They stood still. "Time and bad news are about the only things I have got, Miss Barb. Wrapped up in your father's interests as you are, I reckon I ought to show you this." He handed her the telegram doubled small. "Let me hold your book."
Barbara unfolded and read the despatch. It was from Springfield, repeated at New York, and notified Mr. John March that owing to a failure of Gamble to come to terms with certain much larger railroad owners for the reception of his road into their "system," intelligence of which had just reached them, it would be "useless for him," March, "to come up," as there was "nothing more to say or hear." She read it twice. Her notions of its consequences were dim, but she saw it was a door politely closed in his face; and yet she lingered over it. There was a bliss in these business confidences, which each one thought was her or his own exclusive and unsuspected theft, and which was all the sweeter for the confidences' practical worthlessness. As she looked up she uttered a troubled "O!" to find him smiling unconsciously into her book where she had written, "I stole this book from Barbara Garnet." It seemed as if fate were always showing her very worst sides to him at the very worst times! She took the volume with hurried thanks and returned the telegram.
"It would have been better on every account if you hadn't come up at all, wouldn't it?" she asked, bent on self-cruelty; but he accepted the cruelty as meant for him.
"Yes," he meekly replied. "I—I reckon it would." Then more bravely: "I've got to give up here and try the West. Your father's advised it strongly these last three weeks."
"Has he?" she pensively asked. Here was a new vexation. Obviously March, in writing him, had mentioned the rapid and happy growth of their acquaintance!
"Yes," he replied, betraying fresh pain under an effort to speak lightly. "It may be a right smart while before I see you again, Miss Barb. I take the first express to Chicago, and next month I sail for Europe to——"
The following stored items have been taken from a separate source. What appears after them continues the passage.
Lemma poll_loop_total c s :
  poll_inv s ->
  exists s' b, loop (poll_turn P c) poll_fuel s = Ok (s', b) /\ count_ok s' /\
               (b = true -> poll_inv s').
Proof.
  intros Hs.
  refine (loop_spec (poll_turn P c) poll_inv
    (fun r => exists s' b, r = Ok (s', b) /\ count_ok s' /\ (b = true -> poll_inv s'))
    poll_measure _ poll_fuel s Hs _ _).
  - intros t Ht. pose proof (poll_turn_step c t Ht) as H.
    destruct (poll_turn P c t) as [[t'|[t' b]]|f]; [done| |done].
    exists t', b. split; [done|]. unfold count_ok, poll_inv in *. destruct b; [|done].
    split; [lia | done].
  - rewrite poll_fuel_val. unfold poll_measure, poll_inv in *. destruct (flag s =? 0); lia.
  - unfold poll_measure, poll_inv in *. destruct (flag s =? 0); lia.
Qed.

(** What the [k]-th poll of a register reads when the [k] before it missed. *)
Fixpoint after_misses (off : Z) (k : nat) (h : HW) : HW :=
  match k with
  | O => h
  | S k' => after_misses off k' (udelay P 10 (snd (read_u8 P off h)))
  end.

Definition nth_hit (c : WLAN_PWR_CFG) (k : nat) (h : HW) : bool :=
  poll_hit c (fst (read_u8 P (offset c) (after_misses (offset c) k h))).

(** The chip has no polling workaround armed for this command. *)
Definition no_retry (c : WLAN_PWR_CFG) (s : pstate HW) : Prop :=
  bHWICSupport s = 0 \/ offset c <> 6.

Lemma no_retry_false c s :
  no_retry c s -> negb (bHWICSupport s =? 0) && (offset c =? 6) && (flag s =? 0) = false.
Proof. unfold no_retry. lia. Qed.
Section Lines.
  Context (buf : list Z) (len : Z) (var : list Z).
  Context (Hlen : 0 <= len <= zlen buf) (Hbuf : zlen buf <= 65536).
  Context (Hvar : 1 <= zlen var) (Hlf : ~ In LF var).

Abbreviation run := (turns (scan_turn buf len var)).

Lemma plain_char_spec c :
  plain_char c = true <-> c <> CR /\ c <> LF /\ c <> HASH /\ c <> BACKSLASH.
Proof. unfold plain_char, CR, LF, HASH, BACKSLASH. lia. Qed.

(** The turn at an ordinary byte, with the name comparison resolved. *)
Lemma scan_plain a l c r m e j out b :
  buf = a ++ (c :: l) ++ LF :: r -> zlen a < len -> plain_char c = true ->
  b = (e =? 0) && is_prefix var (c :: l) ->
  scan_turn buf len var (mkPcv 0 0 m e (zlen a) j out) =
    if b then store buf (mkPcv 0 0 m (zlen var) (u32 (zlen a + zlen var)) 0 out)
    else if (e =? 0) && m then Ok (inl (mkPcv 0 0 false 0 (zlen a + 1) j out))
    else if negb m then Ok (inl (mkPcv 0 0 m (e + 1) (zlen a + 1) j out))
    else store buf (mkPcv 0 0 m (e + 1) (zlen a) j out).
Proof.
  intros Hb Ha Hc ->. pose proof (zlen_nonneg a). unfold scan_turn.
  cbn [i_ pos n_ m_ end_ j_ pick]. rewrite (proj2 (Z.ltb_lt _ _)) by done. cbn [negb].
  assert (Hrd : rd buf (zlen a) = Ok c) by (rewrite Hb; apply rd_mid). rewrite Hrd.
  cbn [bind Z.lor Z.land Z.eqb negb]. apply plain_char_spec in Hc as (? & ? & ? & ?).
  rewrite (proj2 (Z.eqb_neq c CR)), (proj2 (Z.eqb_neq c HASH)),
    (proj2 (Z.eqb_neq c BACKSLASH)), (proj2 (Z.eqb_neq c LF)) by done.
  unfold memcmp_eq. rewrite Hb, drop_zlen_app, memcmp_l_sentinel by done. cbn [bind].
  destruct ((e =? 0) && is_prefix var (c :: l)); [done|].
  unfold zero_pos, next_turn. cbn [i_ pos n_ m_ end_ j_ pick].
  rewrite u32_small by lia. done.
Qed.

Lemma scan_lf a r m e j out :
  buf = a ++ LF :: r -> zlen a < len ->
  scan_turn buf len var (mkPcv 0 0 m e (zlen a) j out) =
    Ok (inl (mkPcv 0 0 m 0 (zlen a + 1) j out)).
Proof.
  intros Hb Ha. pose proof (zlen_nonneg a). unfold scan_turn.
  cbn [i_ pos n_ m_ end_ j_ pick]. rewrite (proj2 (Z.ltb_lt _ _)) by done. cbn [negb].
  rewrite Hb at 1. rewrite rd_mid.
  cbn [bind Z.lor Z.land Z.eqb negb]. unfold zero_pos, next_turn. cbn -[u32].
  rewrite u32_small by lia. done.
Qed.

(** The text of a line the scanner is past the start of. *)
Lemma run_rest l : forall a r e j out,
  buf = a ++ l ++ LF :: r -> zlen a + zlen l < len -> plain l = true -> 1 <= e ->
  run (mkPcv 0 0 false e (zlen a) j out) (length l)
      (mkPcv 0 0 false (e + zlen l) (zlen a + zlen l) j out).
Proof.
  induction l as [|c l IH]; intros a r e j out Hb Ha Hl He.
  - change (zlen (@nil Z)) with 0. rewrite !Z.add_0_r. constructor.
  - cbn [plain forallb] in Hl. apply andb_true_iff in Hl as [Hc Hl].
    rewrite zlen_cons in Ha |- *. pose proof (zlen_nonneg l).
    eapply turns_S.
    + rewrite (scan_plain a l c r false e j out false) by (done || lia).
      rewrite andb_false_r. cbn [negb]. done.
    + replace (zlen a + 1) with (zlen (a ++ [c])) by (rewrite zlen_app; done).
      replace (e + (1 + zlen l)) with (e + 1 + zlen l) by lia.
      replace (zlen a + (1 + zlen l)) with (zlen (a ++ [c]) + zlen l)
        by (rewrite zlen_app, zlen_cons, zlen_nil; lia).
      apply (IH (a ++ [c]) r); [|rewrite zlen_app, zlen_cons, zlen_nil; lia|done|lia].
      rewrite <- app_assoc. exact Hb.
Qed.

(** A whole plain line that does not start with the name, not capturing. *)
Lemma run_idle_line l a r j out :
  buf = a ++ l ++ LF :: r -> zlen a + zlen l < len -> plain l = true ->
  is_prefix var l = false ->
  run (mkPcv 0 0 false 0 (zlen a) j out) (length l + 1)
      (mkPcv 0 0 false 0 (zlen a + zlen l + 1) j out).
Proof.
  intros Hb Ha Hl Hp. destruct l as [|c l].
  - change (zlen (@nil Z)) with 0. rewrite Z.add_0_r. apply turns_one. apply (scan_lf a r); [done | zlia].
  - cbn [plain forallb] in Hl. apply andb_true_iff in Hl as [Hc Hl].
    rewrite zlen_cons in Ha |- *. pose proof (zlen_nonneg l). eapply turns_S.
    + rewrite (scan_plain a l c r false 0 j out false) by (done || lia || by rewrite Hp).
      cbn [Z.eqb andb negb]. done.
    + replace (zlen a + 1) with (zlen (a ++ [c])) by (rewrite zlen_app; done).
      assert (Hb' : buf = (a ++ [c]) ++ l ++ LF :: r) by (rewrite <- app_assoc; exact Hb).
      assert (Hz : zlen (a ++ [c]) = zlen a + 1) by (rewrite zlen_app; done).
      eapply turns_trans.
      * apply (run_rest l (a ++ [c]) r 1 j out Hb'); [lia | done | lia].
      * apply turns_one. rewrite (app_assoc (a ++ [c]) l (LF :: r)) in Hb'.
        replace (zlen (a ++ [c]) + zlen l) with (zlen ((a ++ [c]) ++ l)) by (rewrite zlen_app; lia).
        rewrite (scan_lf ((a ++ [c]) ++ l) r) by (done || rewrite zlen_app; lia).
        do 3 f_equal. rewrite !zlen_app, zlen_cons, zlen_nil. lia.
Qed.

(** The turn at a byte inside a comment. *)
Lemma scan_in_comment a c r m e j out :
  buf = a ++ c :: r -> zlen a < len ->
  scan_turn buf len var (mkPcv 1 0 m e (zlen a) j out) =
    Ok (inl (if c =? LF then mkPcv 0 0 m 0 (zlen a + 1) j out
             else mkPcv 1 0 m e (zlen a + 1) j out)).
Proof.
  intros Hb Ha. pose proof (zlen_nonneg a). unfold scan_turn.
  cbn [i_ pos n_ m_ end_ j_ pick]. rewrite (proj2 (Z.ltb_lt _ _)) by done. cbn [negb].
  rewrite Hb at 1. rewrite rd_mid. cbn [bind Z.lor Z.land Z.eqb negb].
  unfold next_turn. cbn [i_ pos n_ m_ end_ j_ pick]. rewrite u32_small by lia.
  destruct (Z.eqb_spec c CR) as [->|]; [done|]. destruct (c =? LF); done.
Qed.

Lemma run_comment_text l : forall a r m e j out,
  buf = a ++ l ++ LF :: r -> zlen a + zlen l < len ->
  forallb (fun x => negb (x =? LF)) l = true ->
  run (mkPcv 1 0 m e (zlen a) j out) (length l + 1)
      (mkPcv 0 0 m 0 (zlen a + zlen l + 1) j out).
Proof.
  induction l as [|c l IH]; intros a r m e j out Hb Ha Hl.
  - replace (zlen a + zlen [] + 1) with (zlen a + 1) by zlia. apply turns_one.
    rewrite (scan_in_comment a LF r) by (done || zlia). done.
  - cbn [forallb] in Hl. apply andb_true_iff in Hl as [Hc%negb_true_iff Hl].
    eapply turns_S.
    + rewrite (scan_in_comment a c (l ++ LF :: r)) by (done || zlia). rewrite Hc. done.
    + replace (zlen a + 1) with (zlen (a ++ [c])) by zlia.
      replace (zlen a + zlen (c :: l) + 1) with (zlen (a ++ [c]) + zlen l + 1) by zlia.
      apply (IH (a ++ [c]) r); [rewrite <- app_assoc; exact Hb | zlia | done].
Qed.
"Why, Mr. March!" said Barbara with a nervous laugh.
"Yes," responded John once more, thinking that if she was going to treat the thing as a joke he had better do the same, "immigrants for Widewood have got to be got, and they're not to be got on this side the big water."
"Why, Mr. March!"—her laugh grew—"How long shall you stay?"
"Stay! Gracious knows! I must just stay till I get them!—as your father says."